Recensione di Ema On 16-Sep-2023
Scorrendo il profilo Instagram di Simone Bozzelli si notano svariate foto tratte dal film “Martha” di R.W. Fassbinder. “Martha” è il manifesto su celluloide dei rapporti di coppia visti come un gioco di potere, dove la parte attiva manipola quella più fragile.”Patagonia” fa sua la lezione di tanto cinema fassbinderiano e la rielabora in maniera personale.
Yuri è un ventenne abbruzzese che vive in un piccolo paese con le zie che lo trattano come fosse ancora un infante. Ad una festa per bambini conosce Agostino, un animatore apparentemente libero da ogni costrizione sociale. Tra i due inizierà una relazione dove Ago prometterà a Yuri un’indipendenza che invece si rivelerà un gioco sadico di sottomissione e manipolazione.
L’idea del viaggio verso la Patagonia si traformerà quasi da subito in un incubo dove la libertà è un’utopia, anche Agostino infatti è schiavo del suo narcisismo e del bisogno di assoggettare il più debole.
“Patagonia” è un road movie che si muove feroce tra rave clandestini, scene di pissing, esplosioni di tensioni erotiche che non deflagrano mai in veri atti sessuali (nel film non c’è nemmeno un bacio), dove tutto è pervaso da un’ambiguità psicologica che colpisce.
A differenza di Fassbinder, Bozzelli azzera la componente marxista del cinema del tedesco, dove il più abbiente sottomette il povero, “Patagonia” è più psicologico, ogni sequenza contiene metafore più o meno esplicite e dialoghi sulla sopraffazione tra due esseri umani. Yuri alla festa dei bambini viene trattato da Ago come fosse uno di loro, il film inizia con il protagonista dietro la rete di una gabbia per cani, un serpente ad un certo punto divora un topo, Agostino è sempre pronto a sminuire esteticamente Yuri, il film finisce dentro lo scheletro di un van che sembra di nuovo una gabbia, dove al suo interno ci sono i protagonisti avvinghiati in un abbraccio che contiene tutta la potenza di una relazione tossica.

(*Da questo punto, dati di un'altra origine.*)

(* ===== verification/Telemetry.v ===== *)
(** * Memory telemetry

    [service/memory_telemetry.rs]: which processes are measured, what is read of them, and the
    report.  [/proc] is a list of entries with the text of their files, if it can be read. *)

From stdpp Require Import relations gmap fin_sets.
From Stdlib Require Import Ascii Sorted.
From S2P Require Import Prelude RustStr Errors CpuLimits.

Local Open Scope string_scope.
Local Open Scope list_scope.
Local Open Scope Z_scope.
Local Open Scope rust_scope.

(** ** Reading [/proc] *)

(** [str::lines]: the end of a line may be preceded by a carriage return, the last line need
    not have one. *)
Fixpoint line_list (l : list string) : list string :=
  match l with
  | [] => []
  | [last] => if is_empty last then [] else [last]
  | line :: l => default line (strip_suffix (String "013" "") line) :: line_list l
  end.
Definition lines (s : string) : list string := line_list (split_on "010" s).

Record ProcessMemorySample : Type := mkSample { pid : Z; ppid : Z; name : string; rss_kb : Z; rss_anon_kb : Z; pss_kb : option Z }.

Definition parse_first_u64 (value : string) : Z := default 0 (head (split_whitespace value) ≫= parse_unsigned 64).

Definition DEFAULT_INTERVAL_SECONDS : Z := 60.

Yuri crede di poter costruire la sua identità tramite Agostino, quest’ultimo glielo lascia credere ma in realtà i due si trovano imprigionati nell’utopia e nel cinismo che contraddistinguono la nostra società, i personaggi per quanto outsider non riescono ad attuare nessuna trasformazione nè personale nè sociale, non riflettono nè lavorano sulla loro identità così da imporsi e provare a cambiare la collettività. Il piccolo microcosmo che si sono costruiti è uno stoico atto masochistico. Bisogna partire da se stessi per autodeterminarsi e non sperare di riuscire a farlo tramite gli altri.
Agostino e Yuri si muovono nel mondo come fossero creature galleggianti, solo apparentemente vitali, in verità sono privi di punti fermi, e scoraggiati dalla loro inadeguatezza riempiono il vuoto interiore con il miraggio della libertà.
Girato in pellicola “Patagonia” ricorda il primo Matteo Garrone, soprattutto quello di “Primo amore”, altra grandiosa e spaventosa storia di assoggettamento sentimentale.
La macchina da presa è costantemente interessata a registrare gli avvicinamenti e gli allontanamenti tra i personaggi, è un occhio sovraccarico che si inchioda sui volti degli attori registrandone ogni espressione.
Un’opera prima non priva di problemi, ma rabbiosa nell’utilizzare due attori acerbi che hanno ritmi interpretativi quasi sgrammaticati, funzionali però a rendere la tensione e l’imbarazzo che si crea tra loro, uno incredibilmente plasmabile e puro al limite del patologico, l’altro mostruosamente subdolo e bisognoso di affermarsi tramite il voler modificare il partner.